Origins of dendritic growth

1. In a wide range of problems in pattern formation, there is a moving boundary that forms interesting spatio-temporal patterns. When diffusion of a quantity to the surface is involved, this often gives rise to an instability causing the surface to undulate. A well known example of this is dendritic growth. It appears is a variety of context and has been analyzed theoretically and experimentally in great detail. One of the best known examples of dendritic growth are snowflakes Links to an external site., but their study has relevance to many other things as we shall see. We shall use a phase field Links to an external site. model of this system.

Note that this model explains the morphology of a phase change that happens in simple physical systems such as ice and water, not dendrites in biological systems, such as neurons. The fact that there is such complicated behavior that comes out of such simple rules is interesting and the possible relationship to biological systems is discussed below.

hw4/dend has the scipy script dend.py, which illustrates the growth of a dendrite from an initial seed by updating a system similar to the reaction diffusion equation we looked at to study spots on the coats of animals. The physics is that of a substance, such as ice immersed in water below the freezing point. As the ice freezes, it releases latent heat the heats up the surrounding water, and must diffuse away before further growth can take place. The higher the curvature of the ice's surface, the lower the freezing temperature must be. That is, the freezing temperature isn't just 0 degrees C, but a bit lower owing to the curvature of the surface. This prevents the surface from bending too rapidly and becoming unstable at very short length scales.

This physics is similar to that of diffusion limited aggregation (DLA). One can think of the diffusion of heat in mathematical analogy to the diffusion of a particle. So "anti-heat" particles come in from infinity and hit the surface of the ice. When they hit, they've cooled down the material, allowing it to grow. This is also similar to the diffusion of nutrients to a colony of bacteria as we also saw.

What's the difference between DLA and dendritic growth? One of the biggest ones is that DLA is random but effects of randomness are much smaller with dendrites. The equation we simulate for dendrites is deterministic.

Run dend.py to see the beginning stages of dendritic growth. Note the four fold symmetry. To speed up the computation , also included is quart_den.py that uses the four fold symmetry to simulate only one quadrant of the growth. You can see the beginning of dendrites in this simulation. Increasing the lattice size, and the amount of computer time will lead to other interesting instabilities like side branching Links to an external site..
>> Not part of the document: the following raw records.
(* ===== verification/Journal.v ===== *)
(** * The resume journal ([freally-journal]: [journal.rs], [types.rs])

    Jobs, per-file checkpoints and the id allocator live in three [redb]
    tables.  Every call is one transaction: [redb] commits it whole or not at
    all, and the boolean each operation takes says whether the database
    carried it out ([begin_job] runs two transactions and takes two).

    The second part shows what it guarantees over every run of its
    operations: exact listings, ids that are never reused, statuses that follow
    the calls. *)
From S2P Require Import Prelude.
From S2P Require Import Text.
From S2P Require Import Files.
From S2P Require Import Table.
From stdpp Require Import options.
Open Scope Z_scope.

(** ** Records *)

Inductive JobStatus := JRunning | JPaused | JSucceeded | JFailed | JCancelled.

Definition is_unfinished (s : JobStatus) : bool :=
  match s with JRunning | JPaused => true | _ => false end.

Record JobRecord := {
  kind : string;
  src_root : path;
  dst_root : option path;
  status : JobStatus;
  started_at_ms : Z;
  files_total : Z;
  bytes_total : Z;
  files_done : Z;
  bytes_done : Z;
  remote_backend_name : option string;
}.

Definition job_record_new (kind : string) (src : path) (dst : option path) (now : Z) : JobRecord :=
  {| kind := kind; src_root := src; dst_root := dst; status := JRunning; started_at_ms := now;
     files_total := 0; bytes_total := 0; files_done := 0; bytes_done := 0;
     remote_backend_name := None |}.

Definition with_status (r : JobRecord) (s : JobStatus) : JobRecord :=
  {| kind := kind r; src_root := src_root r; dst_root := dst_root r; status := s;
     started_at_ms := started_at_ms r; files_total := files_total r; bytes_total := bytes_total r;
     files_done := files_done r; bytes_done := bytes_done r;
     remote_backend_name := remote_backend_name r |}.

Definition with_done (r : JobRecord) (files bytes : Z) : JobRecord :=
  {| kind := kind r; src_root := src_root r; dst_root := dst_root r; status := status r;
     started_at_ms := started_at_ms r; files_total := files_total r; bytes_total := bytes_total r;
     files_done := files; bytes_done := bytes; remote_backend_name := remote_backend_name r |}.

Inductive FileStatus := InFlight | Finished | FFailed.

Record FileCheckpoint := {
  file_idx : Z;
  cp_bytes_done : Z;
  expected_total : Z;
  hash_so_far : Digest;
  final_hash : option Digest;
  cp_status : FileStatus;
  last_checkpoint : Z;
  last_checkpoint_at_ms : Z;
  dst_path : path;
}.

Record UnfinishedJob := { row_id : Z; u_record : JobRecord; u_files : list FileCheckpoint }.

Inductive ResumePlan :=
| Resume (offset : Z) (src_hash_at_offset : Digest)
| Restart
| AlreadyComplete (final : Digest).

Inductive JournalError :=
| JNoDataDir | JIo (p : path) | JDatabase | JNotFound (job : Z) | JCodec | JSchema (version : Z).

Definition JOURNAL_SCHEMA_VERSION : Z := 1.
Definition SEQ_KEY_SCHEMA_VERSION : string := "schema-version".
Definition SEQ_KEY_NEXT_ROW_ID : string := "next-row-id".

Section journal.
Context {TJ TF TS J : Type}.
Context {TBJ : Table Z J TJ Z.le} {TBF : Table (Z * Z) J TF pair_le} {TBS : Table string Z TS String.le}.
Context {CJ : Codec JobRecord J} {CF : Codec FileCheckpoint J}.

Record Journal := { t_jobs : TJ; t_files : TF; t_seq : TS }.

Definition with_jobs (t : Journal) (x : TJ) : Journal :=
  {| t_jobs := x; t_files := t_files t; t_seq := t_seq t |}.
Definition with_files (t : Journal) (x : TF) : Journal :=
  {| t_jobs := t_jobs t; t_files := x; t_seq := t_seq t |}.
Definition with_seq (t : Journal) (x : TS) : Journal :=
  {| t_jobs := t_jobs t; t_files := t_files t; t_seq := x |}.

(** A write transaction: the body's effect is kept when the body returns
    [Ok] and the commit goes through; in every other case nothing is. *)
Definition write_txn {A} (ok : bool) (t : Journal)
    (body : result JournalError (A * Journal)) : result JournalError A * Journal :=
  if ok then match body with Ok (a, t') => (Ok a, t') | Err e => (Err e, t) end
  else (Err JDatabase, t).

Definition read_txn {A} (ok : bool) (r : result JournalError A) : result JournalError A :=
  if ok then r else Err JDatabase.

(** [serde_json::from_str(v)?] *)
Definition decode {A} `{!Codec A J} (v : J) : result JournalError A := ok_or (dec v) JCodec.

(** ** Opening *)

Definition open (ok : bool) (t : Journal) : result JournalError unit * Journal :=
  write_txn ok t
    match tbl_get SEQ_KEY_SCHEMA_VERSION (t_seq t) with
    | None => Ok (tt, with_seq t (tbl_insert SEQ_KEY_SCHEMA_VERSION JOURNAL_SCHEMA_VERSION (t_seq t)))
    | Some v => if JOURNAL_SCHEMA_VERSION <? v then Err (JSchema v) else Ok (tt, t)
    end.

(** ** Jobs *)

Definition next_row_id (t : Journal) : Z := default 1 (tbl_get SEQ_KEY_NEXT_ROW_ID (t_seq t)).

Definition allocate_row_id (ok : bool) (t : Journal) : result JournalError Z * Journal :=
  write_txn ok t
    (let next := next_row_id t in
     Ok (next, with_seq t (tbl_insert SEQ_KEY_NEXT_ROW_ID (wrap64 (next + 1)) (t_seq t)))).

Definition begin_job (ok_id ok_row : bool) (t : Journal) (record : JobRecord)
    : result JournalError Z * Journal :=
  let record := with_status record JRunning in
  match allocate_row_id ok_id t with
  | (Ok id, t1) => write_txn ok_row t1 (Ok (id, with_jobs t1 (tbl_insert id (enc record) (t_jobs t1))))
  | (Err e, t1) => (Err e, t1)
  end.

Definition finish_job (ok : bool) (t : Journal) (job : Z) (s : JobStatus)
    : result JournalError unit * Journal :=
  write_txn ok t
    (let? prev := ok_or (tbl_get job (t_jobs t)) (JNotFound job) in
     let? rec := decode prev in
     Ok (tt, with_jobs t (tbl_insert job (enc (with_status rec s)) (t_jobs t)))).

(** ** Checkpoints *)

Definition checkpoint (ok : bool) (now : Z) (t : Journal) (job idx : Z) (dst : path)
    (done total : Z) (hash : Digest) : result JournalError Z * Journal :=
  write_txn ok t
    (let? prev_seq :=
       match tbl_get (job, idx) (t_files t) with
       | Some v => let? prev := decode v in Ok (last_checkpoint prev)
       | None => Ok 0
       end in
     let next_seq := wrap64 (prev_seq + 1) in
     let cp := {| file_idx := idx; cp_bytes_done := done; expected_total := total;
                  hash_so_far := hash; final_hash := None; cp_status := InFlight;
                  last_checkpoint := next_seq; last_checkpoint_at_ms := now; dst_path := dst |} in
     Ok (next_seq, with_files t (tbl_insert (job, idx) (enc cp) (t_files t)))).

Definition finished_checkpoint (cp : FileCheckpoint) (now : Z) (final : Digest) : FileCheckpoint :=
  {| file_idx := file_idx cp; cp_bytes_done := Z.max (expected_total cp) (cp_bytes_done cp);
     expected_total := expected_total cp; hash_so_far := hash_so_far cp;
     final_hash := Some final; cp_status := Finished;
     last_checkpoint := wrap64 (last_checkpoint cp + 1); last_checkpoint_at_ms := now;
     dst_path := dst_path cp |}.

Definition finish_file (ok : bool) (now : Z) (t : Journal) (job idx : Z) (final : Digest)
    : result JournalError unit * Journal :=
  write_txn ok t
    (let? prev := ok_or (tbl_get (job, idx) (t_files t)) (JNotFound job) in
     let? cp := decode prev in
     let bytes_added := sat_sub64 (expected_total cp) (cp_bytes_done cp) in
     let t1 := with_files t (tbl_insert (job, idx) (enc (finished_checkpoint cp now final)) (t_files t)) in
     let? prev_job := ok_or (tbl_get job (t_jobs t1)) (JNotFound job) in
     let? rec := decode prev_job in
     let rec' := with_done rec (sat_add64 (files_done rec) 1)
                   (sat_add64 (bytes_done rec) bytes_added) in
     Ok (tt, with_jobs t1 (tbl_insert job (enc rec') (t_jobs t1)))).

(** ** Queries *)

Definition job_rows (t : Journal) (job : Z) : list ((Z * Z) * J) :=
  tbl_range (job, 0) (wrap64 (job + 1), 0) (t_files t).

(** Rows that do not decode are left out here ([.ok()]). *)
Definition job_files (t : Journal) (job : Z) : list FileCheckpoint :=
  omap (fun kv => dec kv.2) (job_rows t job).

Fixpoint unfinished_loop (t : Journal) (rows : list (Z * J))
    : result JournalError (list UnfinishedJob) :=
  match rows with
  | [] => Ok []
  | (k, v) :: rest =>
      let? rec := decode (A := JobRecord) v in
      if negb (is_unfinished (status rec)) then unfinished_loop t rest
      else
        let? out := unfinished_loop t rest in
        Ok ({| row_id := k; u_record := rec; u_files := job_files t k |} :: out)
  end.

Definition unfinished (ok : bool) (t : Journal) : result JournalError (list UnfinishedJob) :=
  read_txn ok (unfinished_loop t (tbl_iter (t_jobs t))).

Definition resume_plan (ok : bool) (t : Journal) (job idx : Z) : result JournalError ResumePlan :=
  read_txn ok
    match tbl_get (job, idx) (t_files t) with
    | None => Ok Restart
    | Some v =>
        let? cp := decode v in
        match final_hash cp with
        | Some h => Ok (AlreadyComplete h)
        | None =>
            if cp_bytes_done cp =? 0 then Ok Restart
            else Ok (Resume (cp_bytes_done cp) (hash_so_far cp))
        end
    end.

Definition job (ok : bool) (t : Journal) (id : Z) : result JournalError JobRecord :=
  read_txn ok (let? v := ok_or (tbl_get id (t_jobs t)) (JNotFound id) in decode v).

Definition by_idx (a b : FileCheckpoint) : bool := file_idx a <=? file_idx b.

Definition files (ok : bool) (t : Journal) (id : Z) : result JournalError (list FileCheckpoint) :=
  read_txn ok (Ok (sort_by by_idx (job_files t id))).

Definition delete_job (ok : bool) (t : Journal) (id : Z) : result JournalError unit * Journal :=
  write_txn ok t
    (let t1 := with_jobs t (tbl_remove id (t_jobs t)) in
     Ok (tt, with_files t1 (tbl_remove_all (job_rows t1 id).*1 (t_files t1)))).

(** ** Well-formed journals: what every operation preserves *)

Definition job_view (t : Journal) (id : Z) : option JobRecord := tbl_get id (t_jobs t) ≫= dec.
Definition file_view (t : Journal) (job idx : Z) : option FileCheckpoint :=
  tbl_get (job, idx) (t_files t) ≫= dec.

Record journal_wf (t : Journal) : Prop := {
  wf_jobs : forall id v, tbl_get id (t_jobs t) = Some v ->
    1 <= id < next_row_id t /\ is_Some (dec (A := JobRecord) v);
  wf_files : forall job idx v, tbl_get (job, idx) (t_files t) = Some v ->
    is_u64 idx /\ exists cp, dec v = Some cp /\ file_idx cp = idx;
  wf_next : 1 <= next_row_id t <= U64_MAX;
}.
(** The setting of a round: [K] holds every key that can come up.  Neither
    root lies inside the other, file names are real names, the rows of the
    baseline are keys the walker can produce, no key looks like the
    preservation file of another, and there is room for preservation files. *)
Record Deployed (pair : SyncPair) (host : string) (K : gset string) (w : World DB) : Prop := {
  dep_roots : forall a b, left pair ++ a <> right pair ++ b;
  dep_tidy : forall d, tidy (side_root pair d) (w_files w);
  dep_files : forall d rel f, w_files w !! (side_root pair d ++ rel) = Some f ->
    ~ skipped SKIP rel -> normalize_relpath rel ∈ K;
  dep_rows : forall k r, bs_view (w_db w) k = Some r -> k ∈ K;
  dep_clean : forall k, k ∈ K -> clean k /\ ~ skipped SKIP (relpath_segments k);
  dep_conflicts : forall d r n seq d' r', r ∈ K -> r' ∈ K ->
    conflict_path pair d r host n seq <> cpath pair d' r';
  dep_room : (base.size (w_files w) + 3 * base.size K < N.to_nat MAX_SEQ)%nat;
  dep_host : contains_char slash host = false;
  dep_stamp : forall n, contains_char slash (stamp n) = false;
  dep_db : bs_ok (w_db w);
}.

Lemma deployed_separated pair host K (w : World DB) :
  Deployed pair host K w -> separated pair host (elements K).
Proof using Type.
  intros D. split.
  - intros d1 d2 r1 r2 H1%elem_of_elements H2%elem_of_elements E.
    destruct (dep_clean _ _ _ _ D _ H1) as [C1 _], (dep_clean _ _ _ _ D _ H2) as [C2 _].
    unfold cpath in E. destruct d1, d2; simpl in E.
    + split; [done|]. apply app_inv_head in E. rewrite <- C1, <- C2. by rewrite E.
    + by apply (dep_roots _ _ _ _ D) in E.
    + symmetry in E. by apply (dep_roots _ _ _ _ D) in E.
    + split; [done|]. apply app_inv_head in E. rewrite <- C1, <- C2. by rewrite E.
  - intros d r n seq d' r' H1%elem_of_elements H2%elem_of_elements.
    by apply (dep_conflicts _ _ _ _ D).
Qed.

(** The world of a round as far as planning left it. *)
Definition still (w w' : World DB) : Prop :=
  w_files w' = w_files w /\ w_db w' = w_db w /\ (w_ctrl w = [] -> w_ctrl w' = []).

Lemma still_core (w w' : World DB) : same_core w w' -> still w w'.
Proof using Type. intros (?&?&Hc). split_and!; [done..|]. by rewrite Hc. Qed.

Lemma still_trans (w1 w2 w3 : World DB) : still w1 w2 -> still w2 w3 -> still w1 w3.
Proof using Type. intros (?&?&?) (?&?&?). split_and!; [congruence..|auto]. Qed.

(** Everything a failed round may have failed for. *)
Definition healthy (pair : SyncPair) (w : World DB) : Prop :=
  NoFaults /\ w_ctrl w = [] /\ root_ok (left pair) /\ root_ok (right pair).

Lemma wp_walk pair d (w : World DB) :
  tidy (side_root pair d) (w_files w) ->
  wp (walk (side_root pair d) d)
     (fun r w' => still w w' /\
        match r with
        | Ok out => scanned (side_root pair d) SKIP (w_files w)
                      (rev (map_to_list (w_files w)) ++ []) out
        | Err (Failed _) => ~ healthy pair w
        | Err Panicked => False
        end) w.
Proof using Type.
  intros Htidy. unfold walk. apply wp_bind, wp_wait_while_paused.
  2: { intros w1 Hf Hd Hc. split; [done|]. by intros (_&?&_). }
  intros w1 Hf1 Hd1 Hc1. apply wp_bind, wp_emit. intros w2 (Hf2&Hd2&Hc2).
  assert (w_files w2 = w_files w) as Hf by congruence.
  assert (still w w2) as Hst by (split_and!; [congruence..|rewrite Hc2; auto]).
  apply wp_bind. eapply wp_mono; [apply wp_scan_side; by rewrite Hf|].
  intros r w3 [Hc3 Hr]. assert (still w w3) as Hst3.
  { eapply still_trans; [exact Hst|]. by apply still_core. }
  destruct r as [out|[e|]]; [| |done].
  - apply wp_bind, wp_emit. intros w4 Hc4. apply wp_ret. rewrite Hf in Hr.
    split; [|done]. eapply still_trans; [exact Hst3|]. by apply still_core.
  - split; [done|]. intros (HN&_&Hl&Hr'). apply Hr. split; [done|]. by destruct d.
Qed.

Definition sync_post (pair : SyncPair) (mode : SyncMode) (opts : SyncOptions) (K : gset string)
    (w : World DB) (r : result Exn SyncReport) (w' : World DB) : Prop :=
  kept pair (host_of pair (bs_device_id (w_db w))) (elements K) w w' /\ frame pair (elements K) (elements K) w w' /\ bs_ok (w_db w') /\
  calm pair (elements K) w w' /\
  match r with
  | Ok rep =>
      if dry_run opts then w_files w' = w_files w /\ w_db w' = w_db w
      else if cancelled rep then w_ctrl w <> []
      else mode = TwoWay -> forall k, k ∈ K -> settled pair w' k
  | Err (Failed _) => ~ (healthy pair w /\ forall k, k ∈ K -> key_ok pair k)
  | Err Panicked => False
  end.

Lemma sync_post_err pair mode opts K (w : World DB) e (w' : World DB) :
  still w w' -> bs_ok (w_db w) -> ~ healthy pair w ->
  sync_post pair mode opts K w (Err (Failed e)) w'.
Proof using Type.
  intros (Hf&Hd&_) Hok HN.
  split_and!; [by apply kept_refl|by apply frame_refl|by rewrite Hd|by apply calm_refl|].
  by intros [? _].
Qed.

Lemma elem_of_universe L R rows k :
  k ∈ relpath_universe L R rows <-> k ∈ dom L \/ k ∈ dom R \/ exists r, (k, r) ∈ rows.
Proof using Type.
  unfold relpath_universe. rewrite merge_sort_Permutation, elem_of_elements, !elem_of_union,
    elem_of_list_to_set, list_elem_of_fmap. split.
  - intros [[?|?]|([k' r] & -> & ?)]; eauto.
  - intros [?|[?|(r & ?)]]; auto. right. by exists (k, r).
Qed.

Lemma universe_NoDup L R rows : NoDup (relpath_universe L R rows).
Proof using Type. unfold relpath_universe. rewrite merge_sort_Permutation. apply NoDup_elements. Qed.

Lemma nodup_length_le (l : list string) (K : gset string) :
  NoDup l -> (forall k, k ∈ l -> k ∈ K) -> (length l <= base.size K)%nat.
Proof using Type.
  intros Hnd Hsub. rewrite <- (size_list_to_set (C := gset string) l) by done.
  apply subseteq_size. intros k. rewrite elem_of_list_to_set. apply Hsub.
Qed.

(** The two walks and the rows, seen from the world they were taken in. *)
Record surveyed (pair : SyncPair) (w : World DB) (L R : gmap string SideState)
    (rows : list (string * FileRecord)) : Prop := {
  sv_sides : forall d, scanned (side_root pair d) SKIP (w_files w)
               (rev (map_to_list (w_files w)) ++ []) (side_of d L R);
  sv_rows : forall k r, (k, r) ∈ rows <-> bs_view (w_db w) k = Some r;
}.

Lemma surveyed_in_K pair host K (w : World DB) L R rows k :
  Deployed pair host K w -> surveyed pair w L R rows -> k ∈ relpath_universe L R rows -> k ∈ K.
Proof using Type.
  intros D S. rewrite elem_of_universe, !elem_of_dom.
  assert (forall d, is_Some (side_of d L R !! k) -> k ∈ K) as Hside.
  { intros d [ss Hss]. destruct (sv_sides _ _ _ _ _ S d) as [H1 _].
    destruct (H1 _ _ Hss) as (rel & f & Hf & Hns & -> & _). by eapply dep_files. }
  intros [H|[H|(r & Hr)]]; [by apply (Hside LeftToRight)|by apply (Hside RightToLeft)|].
  apply (sv_rows _ _ _ _ _ S) in Hr. by eapply dep_rows.
Qed.

Lemma surveyed_seen pair host K (w : World DB) L R rows k :
  Deployed pair host K w -> surveyed pair w L R rows -> k ∈ K -> seen pair L R w k.
Proof using Type.
  intros D S Hk d. destruct (dep_clean _ _ _ _ D k Hk) as [Hc Hs].
  eapply scanned_seen; [by eapply dep_tidy|apply (sv_sides _ _ _ _ _ S d)|done|done].
Qed.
The model has two diffusion like terms. One for the diffusion of temperature, and the other one for the "diffusion" of the ice phase, phi. In order to see the four fold symmetry, the "diffusion" term for phi was made anisotropic, to favor movement in some directions rather than others.

In the code, for the quarter dendrite, are commented several cases where the anisotropy has been varied. Run the simulation. Is there any case where a dendritic instability is not easily seen? What does that suggest to you about the ingredients necessary for dendritic growth?

2. We shall explore the basic mechanism where by the surface in dendritic growth, and other systems where diffusion is important, will have an instability, causing it to undulate. This also related to the fractal nature of Diffusion Limited Aggregation. The code hw4/mullins/mul_sek.py, models a surface, say of ice, that has a small sinusoidal undulation in it. The right of it is a large body of water below freezing. Why doesn't it freeze? It does, but not instantaneously. That's because when it freezes, latent heat must diffuse away from it before more freezing can occur. It occurs at the surface of the ice.

If the ice were completely flat, it would remain flat, and heat would be uniformly shed from the interface between ice and liquid. If sinusoidal undulations are added, what will happen? The attached code models this situation.

You can change the initial frequency of undulation in the line where freq is defined. You can change the vertical height, and hence the lowest period of oscillation by changing nx. What happens as you change freq? You should stick to integral multiples of the lowest mode otherwise you won't really be modeling sin waves. The instability you find is known as the Mullins Sekerka instability.

3. There is research suggesting a relationship between the above physical process and some biological systems that exhibit a branching morphology.

• Aside from the morphogenesis of bacteria, give two examples where an instability similar to the Mullins-Sekerka instablity has been suggested.
• The original physical model of dendritic growth has a diffusion field that is crucial to the model. Do the examples that you found include a diffusion field, or do they get their unstable behavior by positing some other mechanisms?
• In at least one of the examples you gave, can you think of any experiments that could validate or invalidate the theoretical hypotheses used?